Angela Wamsley, 46, and Mark Alan Barnes, 50, were charged with first-degree murder Thursday in the death of Wamsley’s grandmother Nellie Sullivan, the Buncombe County Sheriff’s Office announced.

Officials say Sullivan would be 93 today if she were still alive. She disappeared some time in 2020, according to the sheriff's office.

"We do not have a definitive date when she was killed," said Aaron Sarver, the Buncombe County sheriff’s spokesperson.

However, police believe she has been dead for multiple years.

Wamsley and Barnes had been under investigation in connection with Sullivan's death since December 2020, Sarver said.
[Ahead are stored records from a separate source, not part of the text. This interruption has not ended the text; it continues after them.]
(* ===== verification/Session.v ===== *)
(** * Clients of an API

    A component is an API on the heap that implements operations on mathematical
    data.  A client is any sequence of its operations.  This file gives the
    sequence on the heap ([run_ops]), the same sequence on the data ([spec_run]),
    and the theorem that the second describes the first, from the specification of
    single operations. *)

From S2P Require Import Prelude Machine CString Double Printf SepLogic.

(** The operations on the heap, one after the other. *)
Fixpoint run_ops {U Op R} (call : Op → M U R) (ops : list Op) : M U (list R) :=
  match ops with
  | [] => ret []
  | o :: ops' => r <- call o ;; rs <- run_ops call ops' ;; ret (r :: rs)
  end.

(** The operations on the data: results, final data and output; [None] when an
    operation makes the program exit. *)
Fixpoint spec_run {Op S R} (step : Op → S → option (R * S * string)) (ops : list Op) (s : S)
    : option (list R * S * string) :=
  match ops with
  | [] => Some ([], s, ""%string)
  | o :: ops' =>
      '(r, s1, t) ← step o s; '(rs, s2, t') ← spec_run step ops' s1;
      Some (r :: rs, s2, (t +:+ t')%string)
  end.

(** What an implementation promises: [rep s] is the representation of the data
    [s], [room n s] says that [n] more operations fit in the machine integers, and
    every operation with acceptable arguments implements its step. *)
Class Implements {U Op S R : Type} (mf : bool) (X : Z → Prop)
    (step : Op → S → option (R * S * string)) (call : Op → M U R)
    (rep : S → hpropI U) (ok : Op → Prop) (room : nat → S → Prop) : Prop := {
  implements_room n o s r s' t : room (Datatypes.S n) s → step o s = Some (r, s', t) → room n s';
  implements_call n o s (Q : R → list ev → hpropI U) :
    ok o → room (Datatypes.S n) s → (step o s = None → X 1) →
    rep s -∗
    (∀ r s' t e, ⌈step o s = Some (r, s', t)⌉ -∗ ⌈stdout e = t⌉ -∗ ⌈stderr e = ""%string⌉ -∗
       rep s' -∗ Q r e) -∗
    wp mf X (call o) Q
}.

Section clients.
Context {U Op S R : Type} {mf : bool} {X : Z → Prop}.
Context {step : Op → S → option (R * S * string)} {call : Op → M U R}.
Context {rep : S → hpropI U} {ok : Op → Prop} {room : nat → S → Prop}.
Context `{!Implements mf X step call rep ok room}.

Lemma wp_run_ops ops s (Q : list R → list ev → hpropI U) :
  Forall ok ops → room (length ops) s → (spec_run step ops s = None → X 1) →
  rep s -∗
  (∀ rs s' e, ⌈spec_run step ops s = Some (rs, s', stdout e)⌉ -∗ ⌈stderr e = ""%string⌉ -∗
     rep s' -∗ Q rs e) -∗
  wp mf X (run_ops call ops) Q.
Proof.
  revert s Q. induction ops as [|o ops IH]; intros s Q Hok Hroom HX; iIntros "H HQ"; simpl.
  - wp_step. by iApply ("HQ" with "[] []").
  - apply Forall_cons in Hok as [Ho Hok]. simpl in *. wp_step.
    iApply (implements_call with "H"); [done|done|by intros E; apply HX; rewrite E|].
    iIntros (r s1 t e E He Hs) "H". wp_step. rewrite E in HX |- *. simpl in *.
    iApply (IH with "H"); [done|by eapply implements_room|by intros E'; apply HX; rewrite E'|].
    iIntros (rs s2 e' E' Hs') "H". wp_step. rewrite E'. simpl.
    iApply ("HQ" with "[] []"); [| |done]; iPureIntro; rewrite app_nil_r.
    + by rewrite stdout_app He.
    + by rewrite stderr_app Hs Hs'.
Qed.
End clients.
At first, they were arrested on a variety of charges, from animal cruelty to drug possession, but by December 2021, Barnes had been charged with concealing a death, and Wamsley had received the same charge on Jan. 7, 2021, the sheriff's office said.

Investigators searched for Sullivan without a trace.

A breakthrough in the case came on April 14, when a pet duck dashed under a trailer in Chandler, which led its owners to discover a container holding Sullivan's body, sheriff’s Sgt. Mark Walker told WLOS-TV of Asheville. The sheriff's department confirmed that report to NBC News.

“Apparently, the duck ran underneath the trailer at 11 Beady Eyed Lane, and as they were chasing after their pet duck, they ran across the container that Nellie Sullivan was located in,” Walker told the station. “If I could give that duck a medal, I would.”

Sarver said: "We do not believe she was killed at that address. She was killed at another location and then later transported to where her remains were found."

Officers who attended the autopsy “made personal observations of the body and spoke with staff” and found probable cause for warrants of first-degree murder, Sarver said.

The medical examiner’s office will release the official cause of death when it has completed its independent probe.

Wamsley and Barnes were collecting Sullivan’s Social Security and retirement benefits checks in her absence and were refilling her prescriptions, officials said.

Their next court date is May 13, court records show. It's not clear whether they have entered pleas.

Barnes was being held on $168,000 bond and Wamsley on $32,000 bond, according to jail records.